More consumer spending financed by inflation, i.e., the creation of new and additional money, has the potential for increasing employment in some circumstances, but only insofar as the sellers of the consumers’ goods that are faced with the additional spending save and invest their additional sales proceeds. If they too consumed, or if the government taxed away their additional sales proceeds, there would be no increase in the spending for labor or capital goods and no increase in employment. The ability of inflation to promote employment also depends on labor unions being weak or non-existent. To the extent that unions exist and are powerful, they will take advantage of the inflation to raise money wage rates even in the midst of mass unemployment, thereby nullifying the ability of more spending for labor to increase employment.
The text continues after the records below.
Definition sample_sort : list ContractorEdge -> list ContractorEdge := merge_sort by_source.
Definition sample_junk (_ : N) : Edge ContractorEdgeData := MkEdge 0 ContractorEdgeData_default.
Definition sample_schedule (_ a b : N) : list (N * N) := (fun x => (x mod 2, x))%N <$> irange a b.
(** All hashes agree, so that ties are broken by the ids. *)
Definition sample_hash : XORFastHash :=
  MkXORFastHash (replicate (N.to_nat 131072) 0%N) (replicate (N.to_nat 131072) 0%N).
Definition sample_storage (_ : N) : map_storage := UnorderedMapStorage_make.
Definition sample_nodes : gset N := list_to_set (irange 0 5).

Definition sample_input : list EdgeBasedEdge :=
  [EdgeBasedEdge_make 0 1 7 3 true true; EdgeBasedEdge_make 1 2 8 4 true false;
   EdgeBasedEdge_make 2 3 9 2 true true; EdgeBasedEdge_make 3 0 10 2 true true;
   EdgeBasedEdge_make 3 4 11 6 true true; EdgeBasedEdge_make 4 4 12 1 true true].

Definition sample_graph : option ContractorGraph := Contractor_make sample_sort sample_junk 5 sample_input.

Lemma sample_sort_perm l : sample_sort l ≡ₚ l.
Proof. apply merge_sort_Permutation. Qed.

Lemma sample_sort_sorted l : StronglySorted (fun a b => (ie_source a <= ie_source b)%N) (sample_sort l).
Proof.
  apply (StronglySorted_merge_sort by_source).
Qed.

Lemma sample_schedule_all (k a b : N) : (sample_schedule k a b).*2 ≡ₚ irange a b.
Proof. unfold sample_schedule. rewrite <- list_fmap_compose. change (snd ∘ _) with (@id N). by rewrite list_fmap_id. Qed.

Lemma sample_hash_wf : xor_hash_wf sample_hash.
Proof. unfold xor_hash_wf, sample_hash, vsize. cbn [xf_table1 xf_table2]. rewrite length_replicate. lia. Qed.

Lemma sample_storage_ok c : storage_ok sample_storage sample_nodes c.
Proof. intros nodes. by exists ∅. Qed.

Lemma sample_input_ok : input_ok 5 sample_input.
Proof. split; [|done]. repeat (constructor; [by split_and!|]). constructor. Qed.

Lemma sample_nodes_all x : (x < 5)%N -> x ∈ sample_nodes.
Proof. intros Hx. apply elem_of_list_to_set, elem_of_irange; lia. Qed.

(** ** The contractor *)

(** The distances of the input are the distances of the contractor's first graph. *)
Lemma input_distances nodes input g :
  input_ok nodes input ->
  (forall u v w, fwd g u v w -> u <> v /\ input_arcs input u v w) ->
  (forall u v w, input_arcs input u v w -> u <> v -> exists w', (w' <= w)%N /\ fwd g u v w') ->
  let E0 := live_arcs (list_to_set (irange 0 nodes)) g in
  (forall s t l, path (input_arcs input) s t l -> within E0 s t l) /\
  (forall s t l, path E0 s t l -> within (input_arcs input) s t l).
Proof.
  intros (Hends & _ & Hn) Hf Hi E0. rewrite Forall_forall in Hends. split; intros s t l; apply path_subst; intros a b w.
  - intros Ha. destruct (decide (a = b)) as [->|Hne]; [by apply within_refl|].
    destruct (Hi a b w Ha Hne) as (w' & Hw' & Hfw). eapply within_arc; [|exact Hw']. split; [|done].
    destruct Ha as (e & He & _ & Hd). destruct (Hends e He) as (? & ? & _).
    apply elem_of_list_to_set, elem_of_irange; [lia|]. destruct Hd as [(? & ? & _)|(? & ? & _)]; subst; lia.
  - intros [_ Hfw]. eapply within_arc; [|reflexivity]. by apply Hf.
Qed.

Section guarantees.
  Context {St : Type} `{IndexStorageLaws St}.
  Context (make_storage : N -> St) (fast_hash : XORFastHash) (schedule : N -> N -> N -> list (N * N)).
  Context (sort_edges : list ContractorEdge -> list ContractorEdge) (junk : N -> Edge ContractorEdgeData).
  Context (X : gset N).
  Hypothesis hash_wf : xor_hash_wf fast_hash.
  Hypothesis X_small : (N.of_nat (size X) < 2147483647)%N.
  Hypothesis schedule_all : forall k a b, (schedule k a b).*2 ≡ₚ irange a b.
  Hypothesis sort_perm : forall l, sort_edges l ≡ₚ l.
  Hypothesis sort_sorted : forall l, StronglySorted (fun a b => (ie_source a <= ie_source b)%N) (sort_edges l).
  #[local] Set Default Proof Using "All".

(** The edges of the contractor and the distances they represent. *)
Lemma contractor_edges nodes input D fuel :
  input_ok nodes input -> (forall x, (x < nodes)%N -> x ∈ X) ->
  storage_ok make_storage X (N.of_nat fuel * round_clears D nodes + D * nodes + 1) ->
  exists g, Contractor_make sort_edges junk nodes input = Some g /\ forall c,
    (forall u, (u < nodes)%N -> (vsize (adj g u) <= D)%N) ->
    (forall c0, run_init make_storage schedule g = Some c0 ->
       run_room make_storage fast_hash schedule sort_edges junk nodes D fuel 0 c0) ->
    Run sort_edges junk make_storage fast_hash schedule fuel g = Some c ->
    exists es, GetEdges c [] = Some es /\ (forall q, q ∈ es -> edge_in nodes q) /\ forall s t,
      (forall l, path (input_arcs input) s t l ->
         exists m l1 l2, path (query_fwd es) s m l1 /\ path (query_bwd es) t m l2 /\ (l1 + l2 <= l)%N) /\
      (forall m l1 l2, path (query_fwd es) s m l1 -> path (query_bwd es) t m l2 ->
         within (input_arcs input) s t (l1 + l2)).
Proof.
  intros Hin HX Hst. pose proof Hin as (_ & _ & Hn).
  destruct (make_ok sort_edges junk sort_perm sort_sorted nodes input Hin) as (g & Hg & Hnet & Hed & Hf & Hi).
  destruct (input_distances nodes input g Hin Hf Hi) as [Hto Hfrom].
  exists g. split; [done|]. intros c HD Hroom Hrun. unfold Run in Hrun.
  destruct (run_init make_storage schedule g) as [c0|] eqn:Hc0; [|done]. cbn [mbind option_bind] in Hrun.
  unfold GetNumberOfNodes in Hrun. rewrite (eo_count _ _ Hed) in Hrun.
  destruct (run_init_inv make_storage fast_hash schedule sort_edges junk X nodes D hash_wf X_small HX Hn schedule_all
    sort_perm sort_sorted g c0 (N.of_nat fuel * round_clears D nodes) Hnet Hed HD Hst Hc0) as [Hinv Hth].
  assert (run_inv (live_arcs (list_to_set (irange 0 nodes)) g) nodes c) as Hinv'.
  { eapply (run_loop_inv make_storage fast_hash schedule sort_edges junk X nodes D) with (b := 0%N); try done.
    - by apply Hroom.
    - intros n. destruct (Hst n) as [m Hm]. exists m. eapply st_weaken; [|exact Hm]. lia. }
  destruct (given_distances _ nodes c Hn Hinv') as (es & Hes & Hin' & Hd). exists es. split; [done|]. split; [done|]. intros s t. split.
  - intros l (l' & Hl' & Hp)%Hto. destruct (proj1 (Hd s t) l' Hp) as (m & l1 & l2 & H1 & H2 & Hle).
    exists m, l1, l2. split_and!; [done|done|lia].
  - intros m l1 l2 H1 H2. destruct (proj2 (Hd s t) m l1 l2 H1 H2) as (l & Hl & Hp).
    by apply (within_mono _ _ _ l), Hfrom.
Qed.



(** C9: contracting a node cannot fail. For every path of two arcs over the
    node it adds a shortcut, as an edge of its end and an edge of its start,
    unless the witness search found a path that is not longer and avoids
    the node; and every shortcut it adds is such a path. *)
Theorem contraction_covers_paths R g node c (s : contract_state St) :
  let deg := vsize (adj g node) in
  live_ok R g -> R ⊆ X -> node ∈ R -> heap_wf X (c + deg) (cs_heap s) ->
  (vsize (cs_inserted s) + 2 * deg * deg < 4294967295)%N ->
  exists s' L, ContractNode false g node s = Some s' /\ cs_inserted s' = cs_inserted s ++ L /\
    heap_wf X c (cs_heap s') /\
    (forall a b w1 w2, bwd g node a w1 -> fwd g node b w2 ->
       (lfwd L a b (w1 + w2)%N /\ lbwd L b a (w1 + w2)%N) \/ within (avoid node (fwd g)) a b (w1 + w2)%N) /\
    (forall a b w, lfwd L a b w \/ lbwd L b a w ->
       a <> b /\ exists w1 w2, bwd g node a w1 /\ fwd g node b w2 /\ w = (w1 + w2)%N).
Proof using Type X_small.
  intros deg Hlive HX Hnode Hwf Hroom.
  destruct (contract_node_ok X R g Hlive HX X_small node c s Hwf Hnode Hroom) as (s' & L & Hrun & Hwf' & Hins & Hns & _).
  exists s', L. split_and!; try done; [by apply (ns_cover _ _ _ Hns)|].
  intros a b w [Hf|Hb]; [by apply (ns_fwd _ _ _ Hns)|by apply (ns_bwd _ _ _ Hns)].
Qed.

(** C12: [IsNodeIndependent] is true of a node exactly when no node at most two
    hops away beats it, by a smaller priority or, if the priorities are close,
    by the hash; and no two nodes that see each other are independent at once. *)
Theorem independent_nodes R g priorities :
  live_ok R g -> (forall u, u ∈ R -> exists p, vget priorities u = Some p /\ is_finite p) ->
  (forall n, n ∈ R -> exists b, IsNodeIndependent fast_hash g priorities n = Some b /\
     (b = true <-> forall t, near g n t -> ~ beats fast_hash priorities t n)) /\
  (forall m n, m ∈ R -> n ∈ R -> m <> n -> near g m n -> near g n m ->
     IsNodeIndependent fast_hash g priorities m = Some true ->
     IsNodeIndependent fast_hash g priorities n = Some true -> False).
Proof using Type hash_wf.
  intros Hlive Hp. assert (forall u e, u ∈ R -> e ∈ adj g u -> e_target e ∈ R) as Hclosed.
  { intros u e Hu He. by apply (lo_edges R g Hlive u e). }
  split; [intros n|intros m n].
  - apply (is_node_independent_ok fast_hash g priorities R hash_wf (lo_wf R g Hlive) (lo_nodes R g Hlive) Hclosed Hp).
  - apply (independent_apart fast_hash g priorities R hash_wf (lo_wf R g Hlive) (lo_nodes R g Hlive) Hclosed Hp).
Qed.

(** C11: the flush, which moves the edges of the contracted nodes out of the
    graph and renumbers the remaining nodes, cannot fail, and seen through the
    map back to the original ids it changes no arc: neither the arcs between
    remaining nodes nor the upward arcs of the contracted ones. *)
Theorem flush_preserves_arcs nn D (c : contractor (St := St)) :
  net_ok (remaining_ids c) (c_graph c) -> edges_ok nn (c_graph c) -> (nn < 2147483648)%N ->
  c_orig_map c = [] -> NoDup (rn_id <$> c_remaining c) -> (forall x, x ∈ remaining_ids c -> (x < nn)%N) ->
  c_remaining c <> [] -> flush_room nn D c ->
  exists c1, flush sort_edges junk nn c = Some c1 /\ c_flushed c1 = true /\
    number_of_nodes (c_graph c1) = vsize (c_remaining c) /\
    net_ok (remaining_ids c1) (c_graph c1) /\ NoDup (rn_id <$> c_remaining c1) /\
    (forall u v w, live_of c1 u v w <-> live_of c u v w) /\
    (forall u v w, up_of c1 u v w <-> up_of c u v w) /\ (forall u v w, down_of c1 u v w <-> down_of c u v w).
Proof using Type sort_perm sort_sorted.
  intros Hnet Hed Hnn Hmap Hnd Hlt Hne Hroom.
  destruct (flush_ok sort_edges junk sort_perm sort_sorted nn D c Hnet Hed Hnn Hmap Hnd Hlt Hne Hroom)
    as (c1 & Hrun & Hnet1 & Hed1 & _ & _ & _ & Hnd1 & _ & _ & _ & _ & Hfl & Hl & Hu & Hd & _).
  exists c1. split_and!; try done. apply (eo_count _ _ Hed1).
Qed.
While on the subject of inflation, it should be realized that it is inflation, particularly in the form of credit expansion, that is responsible for the perceived increase in inequality of income. New and additional loanable funds, manufactured by the banking system, with the sanction and protection of the Central Bank (in the US., the Federal Reserve), enter the capital markets and proceed to raise the prices of stocks and real estate, thereby creating capital gains on a massive scale. New and additional money and spending also serve to increase nominal profits, inasmuch as they raise sales revenues immediately but increase income-statement costs only with a more or less considerable time lag. And if the process continues, increases in income-statement costs are accompanied by still further increases in sales revenues.